The Selection (2012) by Kiera Cass is a teen dystopian romance, and is pretty much as close to perfect as you can get. This novel has everything: world-building without the crutch of magic, royalty, a futuristic dystopia-lite U.S., a love triangle, tons of clean romance, and a protagonist who’s a phenomenal role model. Not to mention, Cass’s writing is like candy; it’s so easy to read, impossible to put down, and non-stop gripping, though without being too action-oriented. The tempo of the novel is perfect, maintaining a seamless, well-paced rotation between the main character’s inner thoughts, her relational interactions, and a mild but fascinating political plot brewing in the background.
For the synopsis: America Singer is a teenaged musician living in a futuristic version of the U.S., called Illéa. In this world, the country operates on a caste system. Being in the artists’s caste, America’s family often find themselves hungry and having to go without. Meanwhile, America is deeply in love with her secret boyfriend, Aspen, but he’s in a caste even lower than her family’s. Her mother would never permit their matching.

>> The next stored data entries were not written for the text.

(** The same rule with the prefix of the list processed so far. *)
Lemma foldM_invariant_prefix (P : list A → B → Prop) f l b b' :
  (∀ l1 x l2 b1 b2, l = l1 ++ x :: l2 → P l1 b1 → f b1 x = Ok b2 →
     P (l1 ++ [x]) b2) →
  P [] b → foldM f l b = Ok b' → P l b'.
Proof.
  intros Hstep Hb.
  enough (∀ l1 l2 b1, l = l1 ++ l2 → P l1 b1 → foldM f l2 b1 = Ok b' →
            P l b') as Hgen by (eapply (Hgen []); eauto).
  intros l1 l2; revert l1; induction l2 as [|x l2 IH]; intros l1 b1 -> H1; simpl.
  - intros [= <-]. by rewrite app_nil_r.
  - intros (b2 & Hx & Hl)%bind_Ok_inv.
    eapply (IH (l1 ++ [x])); [by rewrite <- app_assoc | eauto | done].
Qed.

(** A loop that raises raised in some iteration, after a prefix that
    succeeded. *)
Lemma foldM_Raise_inv f l b e :
  foldM f l b = Raise e →
  ∃ l1 x l2 b1, l = l1 ++ x :: l2 ∧ foldM f l1 b = Ok b1 ∧ f b1 x = Raise e.
Proof.
  revert b; induction l as [|x l IH]; intros b; simpl; [done |].
  intros [Hx | (b1 & Hx & Hl)]%bind_Raise_inv.
  - exists [], x, l, b. eauto.
  - destruct (IH _ Hl) as (l1 & y & l2 & b2 & -> & Hl1 & Hy).
    exists (x :: l1), y, l2, b2. simpl. rewrite Hx. eauto.
Qed.

(** A loop whose iterations all succeed succeeds. *)
Lemma foldM_is_Ok (P : B → Prop) f l b :
  (∀ b1 x, x ∈ l → P b1 → ∃ b2, f b1 x = Ok b2 ∧ P b2) →
  P b → ∃ b', foldM f l b = Ok b' ∧ P b'.
Proof.
  revert b; induction l as [|x l IH]; intros b Hf Hb; simpl; [eauto |].
  destruct (Hf b x) as (b2 & -> & Hb2); [apply list_elem_of_here | done |].
  simpl. apply IH; [| done]. intros; apply Hf; eauto using list_elem_of_further.
Qed.

End result_lemmas.

(** A loop seen through a function that commutes with its body. *)
Lemma foldM_fmap {E A B C} (h : B → C)
    (f : B → A → result E B) (f' : C → A → result E C) l b :
  (∀ b x, h <$> f b x = f' (h b) x) →
  h <$> foldM f l b = foldM f' l (h b).
Proof.
  intros Hf. revert b. induction l as [|x l IH]; intros b; [done |].
  simpl. rewrite <- Hf. destruct (f b x); simpl; [apply IH | done].
Qed.

(** Two computations raise the same exception or return related
    values. *)
Definition result_rel {E A B} (R : A → B → Prop)
    (r1 : result E A) (r2 : result E B) : Prop :=
  match r1, r2 with
  | Ok a, Ok b => R a b
  | Raise e1, Raise e2 => e1 = e2
  | _, _ => False
  end.

(** Loops whose bodies are related are related. *)
Lemma foldM_rel {E A B1 B2} (R : B1 → B2 → Prop)
    (f1 : B1 → A → result E B1) (f2 : B2 → A → result E B2) l b1 b2 :
  (∀ b1 b2 x, R b1 b2 → result_rel R (f1 b1 x) (f2 b2 x)) →
  R b1 b2 → result_rel R (foldM f1 l b1) (foldM f2 l b2).
Proof.
  intros Hf. revert b1 b2. induction l as [|x l IH]; intros b1 b2 HR; [done |].
  simpl. specialize (Hf b1 b2 x HR).
  destruct (f1 b1 x), (f2 b2 x); simpl in *; by eauto.
Qed.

America’s world is about to change, however, when it’s announced that the Prince of Illéa, Maxon, has come of age, and the royal family will be hosting a Selection for him comprised of 35 girls, from whom he’ll choose his bride and future queen. America thinks the whole ordeal sounds shallow and pathetic. But Aspen persuades her to enter the competition for a shot at a better life. To their amazement – and devastation – America is chosen as one of the Selected.

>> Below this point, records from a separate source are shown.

(* ===== verification/Refinement.v ===== *)
(** * The engine refines Dijkstra's algorithm on tables

    Dijkstra's algorithm needs no queue to be stated: among the nodes
    that are not visited, take one of least distance, visit it, and
    relax its out-edges.  This file states that algorithm on the three
    tables ([tables]: distances, predecessors, visited) as the relation
    [t_step], and proves that the engine of [src/dijkstra.py], which
    finds the node in a heap that may hold stale entries, implements it:

    - [tables_of]: the tables of a state of the engine ([pq] forgotten).
    - [relax_tables], [expand_tables]: the [for] loop of the engine acts
      on the tables as the relaxation of the algorithm does.
    - [pop_closest]: an entry popped for an unvisited node names a node
      of least distance among the unvisited ones.
    - [step_refines]: an iteration of the [while] loop is a step of the
      algorithm, or leaves the tables as they are (a stale entry).
    - [reachable_refines]: the tables at the head of the loop are
      reached by steps of the algorithm from the initial tables.
    - [exit_refines]: the result is the distance of [end] when [end] is
      a node of least distance, and [inf] when no unvisited node has a
      finite distance. *)

From S2P Require Import Prelude PyValues PQueue Graph Dijkstra Structure.
From stdpp Require Import relations.

Section refinement.
Context `{Countable K, PyLt K} `{!HeapOps (Z * K)} `{!HeapLaws (Z * K)}.
Context (g : graph K) (start end_ : K).
Implicit Types (st : state K) (u v : K) (d w : Z).

(** ** The algorithm on tables *)

Record tables : Type := Tables {
  t_distances : gmap K dist;
  t_predecessors : gmap K (option K);
  t_visited : gset K;
}.
Implicit Types (t : tables).

Definition tables_of st : tables := {|
  t_distances := distances st;
  t_predecessors := predecessors st;
  t_visited := visited st;
|}.

Definition t_visit u t : tables := {|
  t_distances := t_distances t;
  t_predecessors := t_predecessors t;
  t_visited := {[u]} ∪ t_visited t;
|}.

Definition t_improve u v d t : tables := {|
  t_distances := <[v := Fin d]> (t_distances t);
  t_predecessors := <[v := Some u]> (t_predecessors t);
  t_visited := t_visited t;
|}.

(** The relaxation of one edge out of [u], which has distance [d]. *)
Definition t_relax u d t (item : K * Z) : result (exn K) tables :=
  if decide (item.1 ∈ t_visited t) then Ok t
  else
    match t_distances t !! item.1 with
    | None => Raise (KeyError item.1)
    | Some old =>
      if py_lt (Fin (d + item.2)) old
      then Ok (t_improve u item.1 (d + item.2) t)
      else Ok t
    end.

Definition t_expand u d t : result (exn K) tables :=
  foldM (t_relax u d) (default [] (g !! u)) (t_visit u t).

(** [u] is an unvisited node of least distance, [d]. *)
Definition closest t u d : Prop :=
  u ∉ t_visited t ∧ t_distances t !! u = Some (Fin d) ∧
  ∀ v dv, v ∉ t_visited t → t_distances t !! v = Some (Fin dv) → (d ≤ dv)%Z.

(** No unvisited node has a finite distance. *)
Definition exhausted t : Prop :=
  ∀ v dv, v ∉ t_visited t → t_distances t !! v ≠ Some (Fin dv).

(** A step of the algorithm: visit a closest node other than [end]. *)
Inductive t_step : relation tables :=
| t_step_visit t u d t' :
    closest t u d → u ≠ end_ → t_expand u d t = Ok t' → t_step t t'.

(** What the algorithm answers. *)
Inductive t_answer t : dist → Prop :=
| t_answer_found d : closest t end_ d → t_answer t (Fin d)
| t_answer_none : exhausted t → t_answer t Inf.

(** ** The operations of the engine on the tables *)

Lemma relax_tables u d st item :
  tables_of <$> relax u d st item = t_relax u d (tables_of st) item.
Proof.
  destruct item as [v w]. unfold relax, t_relax. simpl.
  case_decide; [done |]. destruct (distances st !! v) as [old|]; [| done].
  by destruct (py_lt _ old).
Qed.

Lemma expand_tables u d st :
  tables_of <$> expand g u d (add_visited u st) =
  t_expand u d (tables_of st).
Proof.
  unfold expand, t_expand. destruct (g !! u) as [items|]; [| done].
  apply (foldM_fmap tables_of). intros. apply relax_tables.
Qed.

(** The entry popped for an unvisited node is a closest node. *)
Lemma pop_closest st d u pq' :
  inv g start end_ st → heappop (pq st) = Some ((d, u), pq') →
  u ∉ visited st → closest (tables_of st) u d.
Proof.
  intros Hinv Hpop Hu. split_and!; [done | by eapply pop_dist |].
  simpl. intros v dv Hv Hdv.
  pose proof (inv_frontier _ _ _ _ _ Hinv v dv Hv Hdv) as Hin.
  by pose proof (heappop_min _ _ _ (inv_heap _ _ _ _ _ Hinv) Hpop _ Hin)
    as Hmin%py_le_pair_fst.
Qed.

(** ** The refinement *)

(** An iteration of the [while] loop that continues is a step of
    Dijkstra's algorithm on the tables (it visits an unvisited node of
    least distance and relaxes its out-edges), or it leaves the tables
    unchanged (the entry popped was stale). *)
Lemma step_refines st st' :
  inv g start end_ st → step g end_ st = Continue st' →
  tables_of st' = tables_of st ∨ t_step (tables_of st) (tables_of st').
Proof.
  intros Hinv
    (d & u & pq' & Hpop & He & [[Hu ->]|[Hu Hx]])%step_Continue_inv;
    [by left | right].
  apply (t_step_visit _ u d); [by eapply pop_closest | done |].
  change (tables_of st) with (tables_of (with_pq st pq')).
  by rewrite <- expand_tables, Hx.
Qed.

(** C22: the engine refines Dijkstra's algorithm on tables: the tables
    at the head of the [while] loop are reached from the initial tables
    by steps of the algorithm, each of which visits an unvisited node of
    least distance and relaxes its out-edges. *)
Theorem reachable_refines st :
  reachable g start end_ st →
  rtc t_step (tables_of (init_state g start)) (tables_of st).
Proof.
  induction 1 as [|st st' Hst IH Hs]; [done |].
  apply reachable_inv in Hst.
  destruct (step_refines st st' Hst Hs) as [->|?]; [done |].
  by eapply rtc_r.
Qed.

(** C23: when the engine returns a cost, it is the answer of the
    algorithm on the tables: the distance of [end], which is then a
    node of least distance among the unvisited ones, or [inf] when no
    unvisited node has a finite distance. *)
Theorem exit_refines st (cost : dist) (path : list K) :
  inv g start end_ st →
  step g end_ st = Done (Some (Ok (cost, path))) →
  t_answer (tables_of st) cost.
Proof.
  intros Hinv [(Hq & ?)|[(_ & _ & ?)|[(d & pq' & Hpop & Hr)|
    (? & ? & ? & ? & _ & _ & _ & _ & ?)]]]%step_Done_inv; simplify_eq.
  - apply t_answer_none. intros v dv Hv Hdv.
    pose proof (inv_frontier _ _ _ _ _ Hinv v dv Hv Hdv) as Hin.
    rewrite Hq in Hin. by apply elem_of_nil in Hin.
  - destruct (finish_is_Some _ _ _ _ _ _ Hinv Hpop) as (l & _ & _ & Hf).
    rewrite Hf in Hr. destruct (predecessors st !! start); simplify_eq.
    apply t_answer_found. eapply pop_closest; eauto using inv_end.
Qed.

End refinement.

I LOVED the concept that, of the 35 girls competing to marry the Prince, our protagonist doesn’t want to win! Even more, I adored the scene when she finally meets Prince Maxon, and discovers he’s not the stodgy, spoiled little stiff she’d been expecting. What proceeds to unfold is the beautiful and honest friendship between America and the Prince. Another of my favorite aspects about this novel is that the author doesn’t let stupid misunderstandings hang between her characters, which is a trope in so many novels and movies (I’m probably guilty of it , too!). Instead, America and Maxon are always quick to EXPLAIN THEMSELVES and clarify things to one another, so the reader isn’t tortured by silly misunderstandings that could be fixed, if only the characters would have a normal conversation. Author Cass was brilliant in avoiding that trope and making all of her main characters act like completely normal, three-dimensional and sympathetic people.

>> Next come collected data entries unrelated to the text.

(* ===== verification/Targets.v ===== *)
(** * The search does not look at its target until it pops it

    [end] occurs once in the loop of [dijkstra]: in the test of line 37.
    Two calls with the same graph and the same [start] therefore go
    through the same states until one of them pops its target.  A node
    on the path that [dijkstra] returns for [end] was popped, and
    visited, before [end]; a call with that node as its target stops
    there, and returns the part of the path that leads to it.

    - [step_target]: an iteration that pops a node other than the two
      targets is the same for both.
    - [reachable_target]: a state of the search for [e] in which [x] is
      not visited is a state of the search for [x].
    - [visited_popped]: a visited node was popped in an earlier state,
      and its chain of predecessors has not changed since.
    - [reachable_Done_dijkstra]: the result of the function is the one
      of the state whose iteration leaves the loop.
    - [dijkstra_prefix_target]: the result for a node of the path
      returned. *)

From S2P Require Import Prelude PyValues PQueue Graph Dijkstra Structure.
From S2P Require Import Invariants Soundness.

Section targets.
Context `{Countable K, PyLt K} `{!HeapOps (Z * K)} `{!HeapLaws (Z * K)}.
Context (g : graph K) (start : K).
Implicit Types (st : state K) (e x y u : K) (d : Z) (l p : list K).
Implicit Types (r : outcome K).

(** ** One iteration *)

Lemma step_target e x st st' d u pq' :
  heappop (pq st) = Some ((d, u), pq') → u ≠ x →
  step g e st = Continue st' → step g x st = Continue st'.
Proof.
  unfold step. intros Hpop Hu. destruct (pq st); [done |]. rewrite Hpop.
  case_decide; [done |]. by rewrite (decide_False (P := u = x)).
Qed.

(** Line 37, taken. *)
Lemma step_found x st d pq' :
  heappop (pq st) = Some ((d, x), pq') →
  step g x st = Done (finish d x (with_pq st pq')).
Proof.
  unfold step. intros Hpop. pose proof (heappop_length _ _ _ Hpop).
  destruct (pq st); [done |]. rewrite Hpop. by rewrite decide_True.
Qed.

(** The node popped is visited after the iteration, and its entry in
    [predecessors] and those of the visited nodes are as before. *)
Lemma step_popped e st st' d u pq' :
  heappop (pq st) = Some ((d, u), pq') → step g e st = Continue st' →
  {[u]} ∪ visited st ⊆ visited st' ∧
  ∀ y, y ∈ {[u]} ∪ visited st →
    predecessors st' !! y = predecessors st !! y.
Proof.
  intros Hpop (d' & u' & pq'' & Hpop' & _ & Hcase)%step_Continue_inv.
  rewrite Hpop in Hpop'. injection Hpop' as <- <- <-.
  destruct Hcase as [[Hu ->]|[_ [HV HD]%expand_frame]]; simpl in *.
  - split; [set_solver | done].
  - rewrite HV. split; [done |]. intros y Hy. by destruct (HD y Hy).
Qed.

(** The visited set grows by the node popped, if at all. *)
Lemma step_visited_new e st st' d u pq' x :
  heappop (pq st) = Some ((d, u), pq') → step g e st = Continue st' →
  x ∈ visited st' → x ∉ visited st → x = u.
Proof.
  intros Hpop (d' & u' & pq'' & Hpop' & _ & Hcase)%step_Continue_inv.
  rewrite Hpop in Hpop'. injection Hpop' as <- <- <-.
  destruct Hcase as [[_ ->]|[_ [HV _]%expand_frame]]; simpl in *;
    [done |]. rewrite HV. set_solver.
Qed.

(** ** The states of two searches *)

Lemma reachable_target e x st :
  reachable g start e st → x ∉ visited st → reachable g start x st.
Proof.
  induction 1 as [|st st' Hst IH Hs]; intros Hx; [constructor |].
  destruct (step_Continue_inv _ _ _ _ Hs) as (d & u & pq' & Hpop & _).
  destruct (step_popped _ _ _ _ _ _ Hpop Hs) as [HV _].
  apply reachable_step with st; [apply IH; set_solver |].
  eapply step_target; [done | set_solver | done].
Qed.

(** A visited node was popped in an earlier state; the nodes visited
    then are still visited, and their predecessors and its own are
    unchanged. *)
Lemma visited_popped e x st :
  reachable g start e st → x ∈ visited st →
  ∃ st0 d pq',
    reachable g start e st0 ∧ x ∉ visited st0 ∧
    heappop (pq st0) = Some ((d, x), pq') ∧
    ∀ y, y ∈ {[x]} ∪ visited st0 →
      y ∈ visited st ∧ predecessors st !! y = predecessors st0 !! y.
Proof.
  induction 1 as [|st st' Hst IH Hs]; intros Hx; [set_solver |].
  destruct (step_Continue_inv _ _ _ _ Hs) as (d & u & pq' & Hpop & _).
  destruct (step_popped _ _ _ _ _ _ Hpop Hs) as [HV HP].
  destruct (decide (x ∈ visited st)) as [Hin|Hout].
  - destruct (IH Hin) as (st0 & d0 & pq0 & ? & ? & ? & Hfr).
    exists st0, d0, pq0. split_and!; [done.. |]. intros y [Hy <-]%Hfr.
    split; [set_solver | apply HP; set_solver].
  - pose proof (step_visited_new _ _ _ _ _ _ _ Hpop Hs Hx Hout) as ->.
    exists st, d, pq'. split_and!; [done.. |]. intros y Hy.
    split; [set_solver | by apply HP].
Qed.

(** ** The result is the one of the state that leaves the loop *)

Lemma reachable_loop e st :
  reachable g start e st → ∀ fuel r, loop fuel g e st = Some r →
  ∃ fuel', loop fuel' g e (init_state g start) = Some r.
Proof.
  induction 1 as [|st st' Hst IH Hs]; intros fuel r Hr; [eauto |].
  apply (IH (S fuel)). by rewrite loop_S, Hs.
Qed.

Lemma reachable_Done_dijkstra e st r :
  reachable g start e st → step g e st = Done (Some r) →
  dijkstra g start e = Some r.
Proof.
  intros Hst Hs.
  destruct (reachable_loop e st Hst 1 r) as [fuel Hr]; [by rewrite loop_S, Hs |].
  destruct (dijkstra_returns g start e) as (r' & _ & Hr' & _).
  rewrite Hr'. unfold dijkstra in Hr'.
  apply (loop_fuel_mono _ (fuel + dijkstra_fuel g)) in Hr; [| lia].
  apply (loop_fuel_mono _ (fuel + dijkstra_fuel g)) in Hr'; [| lia].
  congruence.
Qed.

(** ** The result for a node of the path *)

(** The search for a node that the search for [e] has visited returns
    the chain of that node. *)
Lemma visited_result e x st dx lx :
  reachable g start e st → x ∈ visited st →
  is_Some (predecessors st !! start) →
  chain g start (predecessors st) (visited st) x dx lx →
  ∃ c, dijkstra g start x = Some (Ok (Fin c, reverse lx)).
Proof.
  intros Hst Hx Hs Hc.
  destruct (visited_popped e x st Hst Hx)
    as (st0 & d0 & pq0 & Hst0 & Hx0 & Hpop & Hfr).
  apply (reachable_target e x) in Hst0; [| done].
  pose proof (reachable_inv _ _ _ _ Hst0) as Hinv0.
  destruct (finish_is_Some _ _ _ _ _ _ Hinv0 Hpop) as (l0 & Hc0 & _ & Hf).
  assert (is_Some (predecessors st0 !! start)) as [p Hp].
  { apply elem_of_dom. rewrite (inv_dom_pred _ _ _ _ _ Hinv0).
    rewrite <- (inv_dom_pred _ _ _ _ _ (reachable_inv _ _ _ _ Hst)).
    by apply elem_of_dom. }
  rewrite Hp in Hf. exists d0.
  apply (reachable_Done_dijkstra x st0); [done |].
  rewrite (step_found x st0 d0 pq0 Hpop), Hf. do 5 f_equal.
  apply (chain_list_unique g start (predecessors st) (visited st)
    (visited st) x d0 dx); [| | done].
  - apply (inv_start_pred _ _ _ _ _ (reachable_inv _ _ _ _ Hst)).
  - eapply chain_mono; [done | intros y Hy; apply Hfr; set_solver |].
    intros y [->|Hy]%(chain_elem_of _ _ _ _ _ _ _ _ Hc0); apply Hfr;
      set_solver.
Qed.

(** C31: the results for two targets agree.  When [dijkstra] returns a
    path for [end], then for every node [x] of that path the call with
    [x] as the target returns the part of the path that leads to [x]. *)
Theorem dijkstra_prefix_target e d p1 x p2 :
  dijkstra g start e = Some (Ok (Fin d, p1 ++ x :: p2)) →
  ∃ c, dijkstra g start x = Some (Ok (Fin c, p1 ++ [x])).
Proof.
  intros Hr. destruct (dijkstra_Some_inv _ _ _ _ Hr) as (st & Hst & Hs).
  apply (step_Done_exit _ _ _ _ _ (reachable_inv _ _ _ _ Hst)) in Hs.
  inversion Hs as [|? pq' l Hpop Hc Hnd Hsome [Hd Hl]| |]; subst.
  apply (f_equal reverse) in Hl.
  rewrite reverse_involutive, reverse_app, reverse_cons in Hl.
  rewrite <- (assoc_L (++)) in Hl. simpl in Hl. subst l.
  destruct (chain_suffix _ _ _ _ _ _ _ _ _ Hc) as [dx Hcx].
  destruct p2 as [|y p2 _] using rev_ind.
  { simpl in Hc. pose proof (chain_head _ _ _ _ _ _ _ Hc). simplify_eq/=.
    by exists d. }
  destruct (visited_result e x st dx (x :: reverse p1)) as [c Hx];
    [done | | done | done |].
  - apply (chain_tail_visited _ _ _ _ _ _ _ _ Hc).
    rewrite reverse_app. simpl. set_solver.
  - exists c. by rewrite Hx, reverse_cons, reverse_involutive.
Qed.

End targets.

But what I loved about this book most was America herself. She’s assertive, loyal, and says what’s on her mind. America Singer is, in my opinion, the best female protagonist in YA literature that I’ve read so far. She’s not helpless, but is unafraid of her own vulnerability. She doesn’t want to wear a lot of make-up or be in any way fake or inauthentic. She puts others before herself, but not to the degree of self-sabotage or stupidity. She seems very comfortable with her femininity, but she’s not vain or catty. She strongly believes in the value of people regardless of their caste, and she’s not afraid to stand up to anyone in defense of her convictions. She’s an individual who’s comfortable in her own skin and doesn’t try to be anyone but herself; she is natural. This is so incredibly rare to find in YA, where so many heroines either seem so unsure of themselves, or else are callous warriors who are way too tough for me to relate to.
If you like chick lit and romance, I can’t recommend The Selection enough. And of course, it’s the first in a trilogy, so I’m eager to devour the next book, The Elite, very soon. A fun, heartwarming and wonderful escape. Yes, yes, yes!